▶ _Work required_: Lines containing the string "pair": how many are there below? Answer with the number only.

▶ _Extracted entries_:
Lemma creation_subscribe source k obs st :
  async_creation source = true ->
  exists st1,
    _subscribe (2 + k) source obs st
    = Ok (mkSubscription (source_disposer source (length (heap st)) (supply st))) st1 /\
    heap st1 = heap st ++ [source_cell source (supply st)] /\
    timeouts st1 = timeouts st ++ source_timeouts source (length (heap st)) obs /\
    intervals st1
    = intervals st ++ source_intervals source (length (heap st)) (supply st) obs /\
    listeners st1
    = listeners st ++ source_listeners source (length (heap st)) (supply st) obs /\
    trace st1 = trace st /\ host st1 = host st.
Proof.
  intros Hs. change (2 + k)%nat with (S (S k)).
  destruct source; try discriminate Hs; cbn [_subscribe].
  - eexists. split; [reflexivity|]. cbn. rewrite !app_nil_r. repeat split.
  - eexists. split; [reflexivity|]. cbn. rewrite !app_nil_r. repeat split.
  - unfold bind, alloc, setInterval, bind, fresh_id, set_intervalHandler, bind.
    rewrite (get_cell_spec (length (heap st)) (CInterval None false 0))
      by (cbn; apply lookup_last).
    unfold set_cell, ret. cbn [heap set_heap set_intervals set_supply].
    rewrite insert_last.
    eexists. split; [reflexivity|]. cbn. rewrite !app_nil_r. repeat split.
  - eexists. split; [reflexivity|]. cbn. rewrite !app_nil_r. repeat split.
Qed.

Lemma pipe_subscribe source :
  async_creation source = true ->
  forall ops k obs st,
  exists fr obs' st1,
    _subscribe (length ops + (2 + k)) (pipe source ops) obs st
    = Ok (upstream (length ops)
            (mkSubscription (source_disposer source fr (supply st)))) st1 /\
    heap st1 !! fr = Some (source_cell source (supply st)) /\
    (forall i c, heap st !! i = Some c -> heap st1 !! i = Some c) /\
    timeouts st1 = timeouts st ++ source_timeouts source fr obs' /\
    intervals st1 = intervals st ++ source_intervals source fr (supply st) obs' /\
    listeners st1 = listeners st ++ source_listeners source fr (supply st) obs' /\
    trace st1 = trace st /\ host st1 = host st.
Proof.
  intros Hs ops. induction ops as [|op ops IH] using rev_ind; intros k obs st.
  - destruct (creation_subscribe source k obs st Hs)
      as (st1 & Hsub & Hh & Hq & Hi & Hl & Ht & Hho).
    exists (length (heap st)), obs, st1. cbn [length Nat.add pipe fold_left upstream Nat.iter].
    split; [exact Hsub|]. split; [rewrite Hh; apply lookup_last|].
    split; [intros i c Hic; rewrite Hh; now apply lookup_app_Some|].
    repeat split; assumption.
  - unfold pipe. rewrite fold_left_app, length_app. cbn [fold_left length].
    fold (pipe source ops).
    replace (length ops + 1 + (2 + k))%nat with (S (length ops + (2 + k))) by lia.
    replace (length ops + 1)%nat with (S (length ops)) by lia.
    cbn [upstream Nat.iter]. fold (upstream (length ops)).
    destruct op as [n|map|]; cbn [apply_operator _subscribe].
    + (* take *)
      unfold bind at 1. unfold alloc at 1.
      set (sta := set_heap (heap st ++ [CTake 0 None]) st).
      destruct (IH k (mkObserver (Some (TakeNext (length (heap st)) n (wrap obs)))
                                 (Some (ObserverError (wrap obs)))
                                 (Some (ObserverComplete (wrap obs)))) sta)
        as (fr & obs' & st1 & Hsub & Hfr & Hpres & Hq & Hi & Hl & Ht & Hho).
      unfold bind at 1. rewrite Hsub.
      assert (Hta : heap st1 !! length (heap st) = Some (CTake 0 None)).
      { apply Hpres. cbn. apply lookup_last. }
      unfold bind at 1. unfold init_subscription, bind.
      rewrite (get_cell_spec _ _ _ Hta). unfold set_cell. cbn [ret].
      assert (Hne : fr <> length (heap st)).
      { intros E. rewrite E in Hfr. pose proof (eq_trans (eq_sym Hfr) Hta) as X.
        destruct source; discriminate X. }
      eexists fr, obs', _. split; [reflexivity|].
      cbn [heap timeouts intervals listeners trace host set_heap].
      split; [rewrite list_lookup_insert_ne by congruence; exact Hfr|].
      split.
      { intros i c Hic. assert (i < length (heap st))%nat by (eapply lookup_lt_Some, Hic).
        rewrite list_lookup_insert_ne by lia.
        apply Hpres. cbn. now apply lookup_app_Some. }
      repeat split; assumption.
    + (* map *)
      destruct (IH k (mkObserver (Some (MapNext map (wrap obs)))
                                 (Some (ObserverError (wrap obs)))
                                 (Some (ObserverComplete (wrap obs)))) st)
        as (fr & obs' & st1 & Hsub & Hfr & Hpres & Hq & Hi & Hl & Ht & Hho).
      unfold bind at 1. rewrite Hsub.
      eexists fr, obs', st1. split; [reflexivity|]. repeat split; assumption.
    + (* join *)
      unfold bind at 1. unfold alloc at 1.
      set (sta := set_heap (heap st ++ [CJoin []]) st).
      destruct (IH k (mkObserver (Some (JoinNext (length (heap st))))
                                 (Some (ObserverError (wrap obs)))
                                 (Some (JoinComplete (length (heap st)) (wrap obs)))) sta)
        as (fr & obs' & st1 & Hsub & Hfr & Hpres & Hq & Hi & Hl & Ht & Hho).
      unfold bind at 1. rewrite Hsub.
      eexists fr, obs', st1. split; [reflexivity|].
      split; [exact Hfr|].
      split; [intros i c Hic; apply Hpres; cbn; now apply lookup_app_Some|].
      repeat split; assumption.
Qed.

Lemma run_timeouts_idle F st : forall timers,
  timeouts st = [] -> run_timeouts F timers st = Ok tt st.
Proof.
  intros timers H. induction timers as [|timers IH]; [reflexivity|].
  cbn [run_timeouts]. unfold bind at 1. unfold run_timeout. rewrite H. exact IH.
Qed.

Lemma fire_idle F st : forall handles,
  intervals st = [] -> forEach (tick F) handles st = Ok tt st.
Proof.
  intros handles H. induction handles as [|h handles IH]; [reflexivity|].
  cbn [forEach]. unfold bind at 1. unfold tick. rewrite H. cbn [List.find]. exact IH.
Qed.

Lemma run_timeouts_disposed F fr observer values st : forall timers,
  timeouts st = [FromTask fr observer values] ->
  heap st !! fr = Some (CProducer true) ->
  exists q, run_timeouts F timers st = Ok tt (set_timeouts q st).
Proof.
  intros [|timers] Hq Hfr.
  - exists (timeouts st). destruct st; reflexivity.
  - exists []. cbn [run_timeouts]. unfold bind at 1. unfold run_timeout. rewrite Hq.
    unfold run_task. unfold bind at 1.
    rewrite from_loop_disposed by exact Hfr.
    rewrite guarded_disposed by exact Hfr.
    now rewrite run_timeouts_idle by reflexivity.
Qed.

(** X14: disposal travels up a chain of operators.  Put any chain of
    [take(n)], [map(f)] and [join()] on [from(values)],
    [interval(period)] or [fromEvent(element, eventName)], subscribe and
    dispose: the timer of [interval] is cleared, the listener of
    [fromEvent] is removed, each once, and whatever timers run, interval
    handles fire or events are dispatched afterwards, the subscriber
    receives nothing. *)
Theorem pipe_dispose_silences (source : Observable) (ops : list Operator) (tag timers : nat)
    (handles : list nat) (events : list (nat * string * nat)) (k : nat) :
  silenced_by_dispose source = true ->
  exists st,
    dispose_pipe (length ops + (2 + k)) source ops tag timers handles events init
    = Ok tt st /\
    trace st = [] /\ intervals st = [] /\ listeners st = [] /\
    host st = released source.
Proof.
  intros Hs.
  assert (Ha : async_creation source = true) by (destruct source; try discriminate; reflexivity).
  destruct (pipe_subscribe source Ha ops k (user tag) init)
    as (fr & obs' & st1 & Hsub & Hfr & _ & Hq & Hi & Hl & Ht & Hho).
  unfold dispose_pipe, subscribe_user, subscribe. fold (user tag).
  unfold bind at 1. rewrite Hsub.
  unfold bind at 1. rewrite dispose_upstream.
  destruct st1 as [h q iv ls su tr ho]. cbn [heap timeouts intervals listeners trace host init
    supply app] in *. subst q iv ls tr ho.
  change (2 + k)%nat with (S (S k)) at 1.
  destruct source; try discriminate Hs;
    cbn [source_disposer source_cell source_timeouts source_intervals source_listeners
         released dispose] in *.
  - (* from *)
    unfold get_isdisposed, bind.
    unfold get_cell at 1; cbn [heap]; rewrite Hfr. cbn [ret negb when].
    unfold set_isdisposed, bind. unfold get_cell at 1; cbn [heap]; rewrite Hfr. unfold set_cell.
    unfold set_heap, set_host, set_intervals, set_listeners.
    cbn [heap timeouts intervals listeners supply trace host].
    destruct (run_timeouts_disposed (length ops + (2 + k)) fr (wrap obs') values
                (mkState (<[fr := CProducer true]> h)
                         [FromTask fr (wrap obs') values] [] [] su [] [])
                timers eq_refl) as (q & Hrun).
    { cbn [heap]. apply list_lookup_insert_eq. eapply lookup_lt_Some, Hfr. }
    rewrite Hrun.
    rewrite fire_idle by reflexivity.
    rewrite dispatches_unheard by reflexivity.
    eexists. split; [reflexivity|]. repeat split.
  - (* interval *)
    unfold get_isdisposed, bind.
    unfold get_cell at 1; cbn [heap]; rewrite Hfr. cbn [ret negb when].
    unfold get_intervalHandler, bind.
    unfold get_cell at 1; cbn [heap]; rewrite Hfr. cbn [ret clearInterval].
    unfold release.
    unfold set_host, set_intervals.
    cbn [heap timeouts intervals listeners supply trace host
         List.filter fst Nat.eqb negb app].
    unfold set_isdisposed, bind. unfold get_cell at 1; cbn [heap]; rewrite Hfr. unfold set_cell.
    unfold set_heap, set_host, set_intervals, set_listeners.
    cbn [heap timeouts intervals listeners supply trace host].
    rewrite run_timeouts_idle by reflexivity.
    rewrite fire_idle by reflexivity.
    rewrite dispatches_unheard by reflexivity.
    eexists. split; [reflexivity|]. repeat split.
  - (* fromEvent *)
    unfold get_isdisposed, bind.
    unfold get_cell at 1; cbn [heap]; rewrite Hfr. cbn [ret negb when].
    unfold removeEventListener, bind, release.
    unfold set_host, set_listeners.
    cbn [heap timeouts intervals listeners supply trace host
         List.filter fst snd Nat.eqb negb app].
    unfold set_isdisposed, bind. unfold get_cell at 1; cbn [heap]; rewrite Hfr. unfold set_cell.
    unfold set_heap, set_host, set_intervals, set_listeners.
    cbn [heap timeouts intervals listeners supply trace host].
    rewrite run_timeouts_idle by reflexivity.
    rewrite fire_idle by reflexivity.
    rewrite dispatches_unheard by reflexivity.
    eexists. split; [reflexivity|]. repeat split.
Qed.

--

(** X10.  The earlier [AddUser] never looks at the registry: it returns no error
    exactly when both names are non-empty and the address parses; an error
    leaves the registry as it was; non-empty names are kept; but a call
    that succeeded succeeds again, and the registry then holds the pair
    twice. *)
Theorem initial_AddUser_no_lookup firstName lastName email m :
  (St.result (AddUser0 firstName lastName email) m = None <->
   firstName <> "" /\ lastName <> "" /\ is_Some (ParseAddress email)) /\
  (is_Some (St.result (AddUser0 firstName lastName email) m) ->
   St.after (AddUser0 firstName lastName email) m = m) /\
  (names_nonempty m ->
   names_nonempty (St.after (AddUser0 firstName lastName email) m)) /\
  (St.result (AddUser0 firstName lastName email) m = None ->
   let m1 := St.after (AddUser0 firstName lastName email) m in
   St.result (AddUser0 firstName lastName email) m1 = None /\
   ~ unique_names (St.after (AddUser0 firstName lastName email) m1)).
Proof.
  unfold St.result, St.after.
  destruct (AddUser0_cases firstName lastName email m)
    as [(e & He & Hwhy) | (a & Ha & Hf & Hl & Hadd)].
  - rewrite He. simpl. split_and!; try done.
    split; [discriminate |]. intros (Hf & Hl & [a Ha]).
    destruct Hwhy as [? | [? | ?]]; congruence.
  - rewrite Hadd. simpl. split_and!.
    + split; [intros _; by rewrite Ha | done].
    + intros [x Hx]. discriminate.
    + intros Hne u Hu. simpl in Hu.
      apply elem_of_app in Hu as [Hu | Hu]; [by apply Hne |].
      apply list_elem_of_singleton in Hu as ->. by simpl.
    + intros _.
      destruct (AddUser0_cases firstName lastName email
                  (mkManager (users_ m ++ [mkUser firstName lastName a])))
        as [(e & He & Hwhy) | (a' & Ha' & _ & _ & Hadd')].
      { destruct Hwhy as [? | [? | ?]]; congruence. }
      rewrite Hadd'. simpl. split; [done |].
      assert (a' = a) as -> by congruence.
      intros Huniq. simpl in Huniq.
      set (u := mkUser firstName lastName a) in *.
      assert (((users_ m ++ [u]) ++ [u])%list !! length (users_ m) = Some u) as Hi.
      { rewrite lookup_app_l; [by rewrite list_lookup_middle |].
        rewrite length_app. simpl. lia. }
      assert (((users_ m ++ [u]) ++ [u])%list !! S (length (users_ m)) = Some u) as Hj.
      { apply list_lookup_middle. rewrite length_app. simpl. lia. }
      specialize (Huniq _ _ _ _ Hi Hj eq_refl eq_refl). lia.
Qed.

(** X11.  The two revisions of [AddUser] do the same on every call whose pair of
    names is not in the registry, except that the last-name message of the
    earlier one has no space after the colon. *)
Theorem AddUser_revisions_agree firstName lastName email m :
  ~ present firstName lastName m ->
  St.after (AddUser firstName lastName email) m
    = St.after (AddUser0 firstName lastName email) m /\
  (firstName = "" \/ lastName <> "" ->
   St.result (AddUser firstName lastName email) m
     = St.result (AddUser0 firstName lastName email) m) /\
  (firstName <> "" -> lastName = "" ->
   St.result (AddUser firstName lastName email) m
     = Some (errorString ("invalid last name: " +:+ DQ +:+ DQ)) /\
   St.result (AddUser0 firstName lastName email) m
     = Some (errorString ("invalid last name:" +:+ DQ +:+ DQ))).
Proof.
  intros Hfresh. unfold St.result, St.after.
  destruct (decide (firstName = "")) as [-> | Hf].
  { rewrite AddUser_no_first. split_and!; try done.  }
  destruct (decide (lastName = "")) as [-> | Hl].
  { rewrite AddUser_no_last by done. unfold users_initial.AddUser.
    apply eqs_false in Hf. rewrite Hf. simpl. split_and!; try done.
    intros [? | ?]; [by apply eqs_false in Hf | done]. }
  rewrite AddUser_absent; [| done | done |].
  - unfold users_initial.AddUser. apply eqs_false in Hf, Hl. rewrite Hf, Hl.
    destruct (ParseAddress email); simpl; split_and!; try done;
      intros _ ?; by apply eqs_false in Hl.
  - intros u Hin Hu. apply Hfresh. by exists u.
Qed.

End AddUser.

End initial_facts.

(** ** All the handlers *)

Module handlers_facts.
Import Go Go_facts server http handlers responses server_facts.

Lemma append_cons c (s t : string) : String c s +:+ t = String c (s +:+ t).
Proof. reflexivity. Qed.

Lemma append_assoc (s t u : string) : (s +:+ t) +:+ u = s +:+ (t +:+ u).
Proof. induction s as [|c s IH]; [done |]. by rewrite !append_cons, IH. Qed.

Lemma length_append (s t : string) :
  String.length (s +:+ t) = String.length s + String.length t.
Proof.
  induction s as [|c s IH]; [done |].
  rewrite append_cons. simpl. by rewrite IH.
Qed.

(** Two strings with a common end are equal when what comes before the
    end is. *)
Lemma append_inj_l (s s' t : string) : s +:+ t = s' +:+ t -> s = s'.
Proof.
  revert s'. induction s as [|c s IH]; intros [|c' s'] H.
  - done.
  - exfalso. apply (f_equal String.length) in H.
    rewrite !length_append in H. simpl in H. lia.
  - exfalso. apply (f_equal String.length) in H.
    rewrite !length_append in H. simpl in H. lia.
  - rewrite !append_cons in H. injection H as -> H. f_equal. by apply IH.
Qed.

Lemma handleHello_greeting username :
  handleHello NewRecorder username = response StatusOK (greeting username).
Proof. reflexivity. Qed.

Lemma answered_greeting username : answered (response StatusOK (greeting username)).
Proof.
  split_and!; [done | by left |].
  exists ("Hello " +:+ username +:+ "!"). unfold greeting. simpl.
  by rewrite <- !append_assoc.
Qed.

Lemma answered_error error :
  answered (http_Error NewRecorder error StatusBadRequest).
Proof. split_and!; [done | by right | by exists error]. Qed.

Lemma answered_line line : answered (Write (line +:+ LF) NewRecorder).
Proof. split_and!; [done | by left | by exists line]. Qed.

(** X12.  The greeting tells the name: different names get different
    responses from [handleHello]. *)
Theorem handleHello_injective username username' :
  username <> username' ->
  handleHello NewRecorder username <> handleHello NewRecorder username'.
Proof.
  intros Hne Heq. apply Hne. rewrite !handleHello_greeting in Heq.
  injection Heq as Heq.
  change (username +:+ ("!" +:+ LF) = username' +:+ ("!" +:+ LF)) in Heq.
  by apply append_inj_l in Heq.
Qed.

▶ _Result of the exercise_: 2